Life Insurance Key Person and Shareholders
Key Person Life Insurance: protects a company from the negative affect of the sudden loss of a key executive. The death benefit payout buys the company time to implement strategies to keep the company afloat, or find a new person to replace them temporarily or long-term, which is harder and more expensive than it sounds.
Shareholders Life Insurance: As with key person insurance, a company can take out life insurance policies on it’s shareholders. If there are a number of shareholders, the business has to decide if the corporation should own the life insurance policy, or if each shareholder should own a life insurance policy each other.
This depends on a number of factors. A shareholder life insurance broker can help your business decide which way is the best for your particular company.
Critical Illness Insurance – Key Person/Corporation/Shareholder
If a key person or owner suffers a critical illness, they might be away for an extended period. Worse, it may end their career. Either way, the financial health of your company will be jeopardized. This is why critical illness should be considered in a business continuity insurance plan.

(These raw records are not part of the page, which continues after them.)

Lemma handle_message_spec msg rt now d d' out : handle_message msg rt now d = (d', out) →
  (∀ b k x, KeyManager.handles (dr_keys d') !! b = Some (k, x) → key_source msg (dr_keys d) b k) ∧
  ∀ m, m ∈ out → report m.
Proof.
  destruct msg as [m|e|r]; cbn [handle_message].
  - unfold handle_action.
    destruct (match Protocol.bam_action m with Protocol.Spawn _ _ _ => _ | _ => _ end) as [keys reg] eqn:Hk.
    assert (∀ b k x, KeyManager.handles keys !! b = Some (k, x) →
      key_source (Protocol.TDAction m) (dr_keys d) b k) as Hsrc.
    { intros b k x Hb. destruct (Protocol.bam_action m) as [exe key tok|kind reason] eqn:Ha;
        [|simplify_eq; by eapply ks_kept]. unfold KeyManager.register_key in Hk.
      destruct (KeyManager.handles (dr_keys d) !! Protocol.bam_backend_id m) eqn:Hh; simplify_eq;
        [by eapply ks_kept|]. cbn in Hb. apply lookup_insert_Some in Hb as [[<- [= <- _]]|[_ Hb]];
        [by eapply ks_spawn|by eapply ks_kept]. }
    destruct reg; [|intros [= <- <-]; split; [intros b k x; by apply ks_kept|by intros ? ?%elem_of_nil]].
    destruct (apply_action _ _ _ _ _) as [[ex l] r]. destruct (forward _ ex l) as [d1 msgs] eqn:Hf.
    apply forward_spec in Hf as [Hh Ho]. cbn in Hh.
    destruct r; intros [= <- <-]; (split; [intros b k x Hb; eapply Hsrc, Hh, Hb|]); [|done].
    intros x [Hx|Hx]%elem_of_app; [by apply Ho|]. by apply list_elem_of_singleton in Hx as ->.
  - intros [= <- <-]. split; [intros b k x; by apply ks_kept|by intros ? ?%elem_of_nil].
  - destruct (Protocol.rkp_deadlines r) as [dl|] eqn:Hdl; intros [= <- <-];
      (split; [|by intros ? ?%elem_of_nil]); intros b k x; [|by apply ks_kept].
    cbn. unfold KeyManager.update_deadlines.
    destruct (KeyManager.handles (dr_keys d) !! Protocol.rkp_backend r) as [[k0 x0]|] eqn:Hh;
      [|by apply ks_kept]. cbn.
    intros [[<- [= <- _]]|[_ Hb]]%lookup_insert_Some; [by eapply ks_renewed|by eapply ks_kept].
Qed.

(** *** The invariant *)

Definition timely (n : Z) (m : Protocol.MessageFromDrone) (s : t) : Prop :=
  match m with
  | Protocol.MRenewKey r => (Protocol.rkr_local_time r ≤ local offset n s)%Z
  | Protocol.MHeartbeat h => (Protocol.hb_local_time h ≤ local offset n s)%Z
  | _ => True
  end.

Definition spawn_ok (U : gset string) (d : DB) (n : Z) (m : Protocol.BackendActionMessage) : Prop :=
  match Protocol.bam_action m with
  | Protocol.Spawn _ k _ => entitled U d n (Protocol.bam_backend_id m) k
  | Protocol.Terminate _ _ => True
  end.

Definition sent_ok (U : gset string) (d : DB) (n : Z) (msg : Protocol.MessageToDrone) : Prop :=
  match msg with
  | Protocol.TDAction m => spawn_ok U d n m
  | Protocol.TDAckEvent _ => True
  | Protocol.TDRenewKeyResponse r =>
      ∀ dl, Protocol.rkp_deadlines r = Some dl →
        grant U d n (Protocol.rkp_backend r) (Protocol.hard_terminate_at dl)
  end.

Record sound (s : t) : Prop := {
  so_db : Invariant.reachable (db s);
  so_used : ∀ b, is_Some (backends (db s) !! b) → b ∈ used s;
  so_rows : ∀ i a m, actions (db s) !! i = Some a → a_action a = Some m →
    spawn_ok (used s) (db s) (a_drone_id a) m;
  so_sent : ∀ n msg, (n, msg) ∈ to_drones s → sent_ok (used s) (db s) n msg;
  so_keys : ∀ n d b k x, drones s !! n = Some d → KeyManager.handles (dr_keys d) !! b = Some (k, x) →
    entitled (used s) (db s) n b k;
  so_from : ∀ n m, (n, m) ∈ to_controllers s → timely n m s;
  so_times : ∀ n r u, Db.drones (db s) !! n = Some r → d_last_local_time r = Some u →
    (u ≤ local offset n s)%Z;
  so_picked : ∀ p, p ∈ picked s → (Drones.ds_last_local_time p ≤ local offset (Drones.ds_id p) s)%Z
}.

Lemma fleet_start_sound now : sound (start now).
Proof.
  split; cbn; try (intros; set_solver).
  - by exists now.
  - intros b [r Hr]. done.
Qed.

Lemma spawn_ok_step U U' d d' n m : db_step U U' d d' → spawn_ok U d n m → spawn_ok U' d' n m.
Proof. unfold spawn_ok. destruct (Protocol.bam_action m); [by apply entitled_step|done]. Qed.

Lemma sent_ok_step U U' d d' n msg : db_step U U' d d' → sent_ok U d n msg → sent_ok U' d' n msg.
Proof.
  intros Hd. destruct msg as [m| |r]; cbn; [by apply spawn_ok_step|done|].
  intros H dl Hdl. by eapply grant_step, H.
Qed.

(** A step of the database, with what it may add. *)
Lemma sound_db s U d :
  sound s → db_step (used s) U (db s) d →
  (∀ b, is_Some (backends d !! b) → b ∈ U) →
  (∀ i a m, actions d !! i = Some a → a_action a = Some m → is_spawn (Protocol.bam_action m) = true →
     (∃ a0, actions (db s) !! i = Some a0 ∧ a_action a0 = Some m ∧ a_drone_id a0 = a_drone_id a) ∨
     spawn_ok U d (a_drone_id a) m) →
  (∀ n r u, Db.drones d !! n = Some r → d_last_local_time r = Some u →
     (∃ r0, Db.drones (db s) !! n = Some r0 ∧ d_last_local_time r0 = Some u) ∨
     (u ≤ clock d + offset n)%Z) →
  sound (Mk d U (drones s) (picked s) (to_drones s) (to_controllers s)).
Proof.
  intros [Hr Hu Hrows Hsent Hkeys Hfrom Htimes Hpicked] Hd HU Ha Ht.
  assert (clock (db s) ≤ clock d)%Z as Hc by (destruct Hd as [[?%step_clock_mono| ->]]; done).
  split; cbn; [by destruct Hd as [[?| ->]]; [eapply reachable_step|]|done|..].
  - intros i a m Hi Hm. unfold spawn_ok. destruct (Protocol.bam_action m) as [exe k st|] eqn:Hs; [|done].
    destruct (Ha i a m Hi Hm) as [(a0 & Ha0 & Hm0 & Hn)|Hok]; [by rewrite Hs| |].
    + specialize (Hrows i a0 m Ha0 Hm0). unfold spawn_ok in Hrows. rewrite Hs, Hn in Hrows.
      by eapply entitled_step.
    + unfold spawn_ok in Hok. by rewrite Hs in Hok.
  - intros n msg Hm. by eapply sent_ok_step, Hsent.
  - intros n dr b k x Hn Hh. by eapply entitled_step, Hkeys.
  - intros n m Hm. specialize (Hfrom n m Hm). unfold timely, local in *. cbn. destruct m; try done; lia.
  - intros n r u Hn Hl. unfold local in *. cbn. destruct (Ht n r u Hn Hl) as [(r0 & Hr0 & Hl0)|]; [|done].
    specialize (Htimes n r0 u Hr0 Hl0). lia.
  - intros p Hp. specialize (Hpicked p Hp). unfold local in *. cbn. lia.
Qed.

In the event of a critical illness, the business would receive a significant lump sum benefit, tax-free of $25,000 to $2,000,000, depending on the company’s needs. The remaining business partners can use the benefit in whichever way is in the best interest of the company.
For example, it can be used to cover the expense of finding and hiring a replacement or to offset decreases in revenue due to lost productivity.
Disability Business Buyout Insurance
This type of insurance is important to any business continuity insurance plan because it rounds out insurance protection.
Company owners should discuss disability business buyout insurance to decide how much to get, and how much the company should spend on it. The buyout proceeds allow the remaining owners or partners to continue business operations by replacing a key person whose disability would prevent them from returning to the business.
A few questions to ask when brainstorming how much disability business buyout insurance a company needs are:
- What impact will the disability of a key person have on the company’s income?
- What defines a disability from the company’s perspective?
- How long must an owner be disabled before the disability buy-out clause in the shareholders agreement is executed?
- Is there a chance the disabled shareholder will recover, and if so, what is the plan for that?
- How much will it cost to buy out the disabled partner?